- **Assignment**
Below are several entries. Transcribe exactly those lines that fall from the one with "destruct (reconcile_moves secret_fault" through the one with "Deployment of its", end lines included.

====

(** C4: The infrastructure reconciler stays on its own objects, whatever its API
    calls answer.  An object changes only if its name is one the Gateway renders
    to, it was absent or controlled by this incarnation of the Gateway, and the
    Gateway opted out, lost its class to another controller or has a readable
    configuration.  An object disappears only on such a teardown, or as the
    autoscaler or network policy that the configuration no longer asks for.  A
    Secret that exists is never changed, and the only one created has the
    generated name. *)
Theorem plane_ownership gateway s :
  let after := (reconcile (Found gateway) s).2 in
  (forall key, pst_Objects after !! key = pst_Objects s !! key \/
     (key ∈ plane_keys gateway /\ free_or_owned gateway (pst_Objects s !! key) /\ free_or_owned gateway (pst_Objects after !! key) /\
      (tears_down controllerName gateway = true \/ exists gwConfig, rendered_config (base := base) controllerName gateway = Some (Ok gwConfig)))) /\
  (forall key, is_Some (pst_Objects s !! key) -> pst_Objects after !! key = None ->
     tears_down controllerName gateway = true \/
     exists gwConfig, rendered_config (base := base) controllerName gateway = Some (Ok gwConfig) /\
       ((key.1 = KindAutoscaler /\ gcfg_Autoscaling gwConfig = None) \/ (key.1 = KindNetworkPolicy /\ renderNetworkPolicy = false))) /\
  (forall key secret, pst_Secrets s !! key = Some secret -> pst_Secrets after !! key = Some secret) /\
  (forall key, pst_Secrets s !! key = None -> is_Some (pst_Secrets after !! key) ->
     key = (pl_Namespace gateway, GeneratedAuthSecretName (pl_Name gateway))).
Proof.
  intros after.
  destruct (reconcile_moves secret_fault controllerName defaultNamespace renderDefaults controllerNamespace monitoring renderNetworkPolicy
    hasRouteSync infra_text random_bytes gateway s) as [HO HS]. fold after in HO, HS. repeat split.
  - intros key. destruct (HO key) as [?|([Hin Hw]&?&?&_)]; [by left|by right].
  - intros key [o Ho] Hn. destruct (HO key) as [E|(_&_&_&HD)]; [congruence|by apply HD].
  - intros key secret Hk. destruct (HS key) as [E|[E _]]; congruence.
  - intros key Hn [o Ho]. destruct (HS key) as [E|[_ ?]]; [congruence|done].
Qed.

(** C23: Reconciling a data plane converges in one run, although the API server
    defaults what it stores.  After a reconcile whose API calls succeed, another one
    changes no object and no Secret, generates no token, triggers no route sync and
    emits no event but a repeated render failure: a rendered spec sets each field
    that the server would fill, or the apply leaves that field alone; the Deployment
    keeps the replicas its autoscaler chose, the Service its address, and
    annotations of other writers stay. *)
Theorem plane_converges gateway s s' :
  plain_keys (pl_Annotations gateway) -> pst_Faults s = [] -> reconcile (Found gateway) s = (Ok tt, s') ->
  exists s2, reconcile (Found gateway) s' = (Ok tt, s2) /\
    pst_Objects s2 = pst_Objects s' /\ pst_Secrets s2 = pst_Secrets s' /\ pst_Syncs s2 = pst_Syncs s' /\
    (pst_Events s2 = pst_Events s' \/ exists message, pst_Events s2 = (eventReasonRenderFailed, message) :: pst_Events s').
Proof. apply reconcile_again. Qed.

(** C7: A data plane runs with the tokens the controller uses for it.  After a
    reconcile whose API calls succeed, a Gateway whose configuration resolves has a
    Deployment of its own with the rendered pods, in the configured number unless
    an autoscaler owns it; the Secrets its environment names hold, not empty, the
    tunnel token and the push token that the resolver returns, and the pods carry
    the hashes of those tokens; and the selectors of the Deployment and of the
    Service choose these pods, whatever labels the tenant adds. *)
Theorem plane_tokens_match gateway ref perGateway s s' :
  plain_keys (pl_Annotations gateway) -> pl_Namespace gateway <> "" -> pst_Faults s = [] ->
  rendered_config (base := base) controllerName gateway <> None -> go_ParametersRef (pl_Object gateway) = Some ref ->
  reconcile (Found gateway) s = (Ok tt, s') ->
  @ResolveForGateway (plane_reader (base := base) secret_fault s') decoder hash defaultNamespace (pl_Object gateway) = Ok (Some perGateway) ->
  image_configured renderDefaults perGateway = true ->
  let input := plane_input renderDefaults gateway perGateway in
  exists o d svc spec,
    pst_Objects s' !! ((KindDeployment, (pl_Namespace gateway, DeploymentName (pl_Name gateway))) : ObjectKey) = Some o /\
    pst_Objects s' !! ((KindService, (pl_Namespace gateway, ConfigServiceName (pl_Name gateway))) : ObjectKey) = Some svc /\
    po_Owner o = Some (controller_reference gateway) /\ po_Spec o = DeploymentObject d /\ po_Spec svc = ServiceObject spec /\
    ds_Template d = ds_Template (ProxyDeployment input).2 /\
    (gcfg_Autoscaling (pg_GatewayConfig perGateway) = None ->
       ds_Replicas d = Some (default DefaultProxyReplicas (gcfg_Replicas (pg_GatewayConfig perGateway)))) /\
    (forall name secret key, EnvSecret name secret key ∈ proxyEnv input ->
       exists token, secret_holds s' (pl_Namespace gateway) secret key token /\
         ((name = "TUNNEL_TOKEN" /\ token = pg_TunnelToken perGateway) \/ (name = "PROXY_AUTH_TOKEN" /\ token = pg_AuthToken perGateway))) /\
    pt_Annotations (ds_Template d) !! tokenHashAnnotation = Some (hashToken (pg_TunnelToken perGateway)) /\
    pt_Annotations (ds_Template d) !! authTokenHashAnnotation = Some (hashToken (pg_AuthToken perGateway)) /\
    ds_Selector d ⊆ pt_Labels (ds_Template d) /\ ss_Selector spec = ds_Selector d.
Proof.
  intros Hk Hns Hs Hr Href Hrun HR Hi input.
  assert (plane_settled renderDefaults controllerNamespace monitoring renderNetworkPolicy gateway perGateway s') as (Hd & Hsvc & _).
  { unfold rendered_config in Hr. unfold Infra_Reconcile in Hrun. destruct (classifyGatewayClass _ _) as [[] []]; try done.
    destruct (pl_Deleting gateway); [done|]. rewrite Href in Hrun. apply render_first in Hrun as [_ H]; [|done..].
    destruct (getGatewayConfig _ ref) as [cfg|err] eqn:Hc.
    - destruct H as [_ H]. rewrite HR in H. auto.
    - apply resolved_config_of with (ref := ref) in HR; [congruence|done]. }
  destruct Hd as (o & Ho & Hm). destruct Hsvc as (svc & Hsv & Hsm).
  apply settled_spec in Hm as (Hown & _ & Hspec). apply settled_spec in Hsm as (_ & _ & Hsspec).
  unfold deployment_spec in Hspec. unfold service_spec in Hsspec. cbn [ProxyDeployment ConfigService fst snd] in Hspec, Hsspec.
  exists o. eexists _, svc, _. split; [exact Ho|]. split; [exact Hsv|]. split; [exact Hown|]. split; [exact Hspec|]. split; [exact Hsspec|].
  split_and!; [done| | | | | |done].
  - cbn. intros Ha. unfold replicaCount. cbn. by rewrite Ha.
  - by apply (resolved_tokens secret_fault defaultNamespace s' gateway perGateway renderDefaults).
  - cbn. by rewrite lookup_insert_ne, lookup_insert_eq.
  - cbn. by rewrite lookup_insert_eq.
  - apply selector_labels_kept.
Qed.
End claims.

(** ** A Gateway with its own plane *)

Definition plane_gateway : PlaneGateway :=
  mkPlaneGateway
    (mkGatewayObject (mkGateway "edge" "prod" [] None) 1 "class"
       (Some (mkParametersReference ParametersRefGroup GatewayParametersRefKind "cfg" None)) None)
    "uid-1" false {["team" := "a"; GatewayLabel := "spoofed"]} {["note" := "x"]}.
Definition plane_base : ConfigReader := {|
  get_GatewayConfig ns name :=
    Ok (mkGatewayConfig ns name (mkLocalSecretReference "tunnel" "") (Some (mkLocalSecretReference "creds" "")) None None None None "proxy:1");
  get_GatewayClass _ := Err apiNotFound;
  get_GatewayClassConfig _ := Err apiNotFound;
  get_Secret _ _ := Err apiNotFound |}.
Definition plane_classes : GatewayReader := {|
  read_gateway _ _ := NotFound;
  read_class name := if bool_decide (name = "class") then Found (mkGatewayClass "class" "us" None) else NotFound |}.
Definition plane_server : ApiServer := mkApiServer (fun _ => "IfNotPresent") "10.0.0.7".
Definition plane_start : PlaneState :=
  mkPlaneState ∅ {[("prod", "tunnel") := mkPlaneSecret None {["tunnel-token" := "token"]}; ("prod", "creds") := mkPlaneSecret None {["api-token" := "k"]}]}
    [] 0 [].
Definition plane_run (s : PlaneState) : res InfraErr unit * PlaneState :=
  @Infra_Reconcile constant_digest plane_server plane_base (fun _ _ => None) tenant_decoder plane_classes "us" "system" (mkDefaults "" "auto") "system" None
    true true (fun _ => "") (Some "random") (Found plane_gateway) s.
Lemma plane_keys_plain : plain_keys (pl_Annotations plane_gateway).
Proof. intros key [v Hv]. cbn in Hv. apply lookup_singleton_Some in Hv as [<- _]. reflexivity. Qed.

====

- **Response below**
  destruct (reconcile_moves secret_fault controllerName defaultNamespace renderDefaults controllerNamespace monitoring renderNetworkPolicy
    hasRouteSync infra_text random_bytes gateway s) as [HO HS]. fold after in HO, HS. repeat split.
  - intros key. destruct (HO key) as [?|([Hin Hw]&?&?&_)]; [by left|by right].
  - intros key [o Ho] Hn. destruct (HO key) as [E|(_&_&_&HD)]; [congruence|by apply HD].
  - intros key secret Hk. destruct (HS key) as [E|[E _]]; congruence.
  - intros key Hn [o Ho]. destruct (HS key) as [E|[_ ?]]; [congruence|done].
Qed.

(** C23: Reconciling a data plane converges in one run, although the API server
    defaults what it stores.  After a reconcile whose API calls succeed, another one
    changes no object and no Secret, generates no token, triggers no route sync and
    emits no event but a repeated render failure: a rendered spec sets each field
    that the server would fill, or the apply leaves that field alone; the Deployment
    keeps the replicas its autoscaler chose, the Service its address, and
    annotations of other writers stay. *)
Theorem plane_converges gateway s s' :
  plain_keys (pl_Annotations gateway) -> pst_Faults s = [] -> reconcile (Found gateway) s = (Ok tt, s') ->
  exists s2, reconcile (Found gateway) s' = (Ok tt, s2) /\
    pst_Objects s2 = pst_Objects s' /\ pst_Secrets s2 = pst_Secrets s' /\ pst_Syncs s2 = pst_Syncs s' /\
    (pst_Events s2 = pst_Events s' \/ exists message, pst_Events s2 = (eventReasonRenderFailed, message) :: pst_Events s').
Proof. apply reconcile_again. Qed.

(** C7: A data plane runs with the tokens the controller uses for it.  After a
    reconcile whose API calls succeed, a Gateway whose configuration resolves has a
    Deployment of its own with the rendered pods, in the configured number unless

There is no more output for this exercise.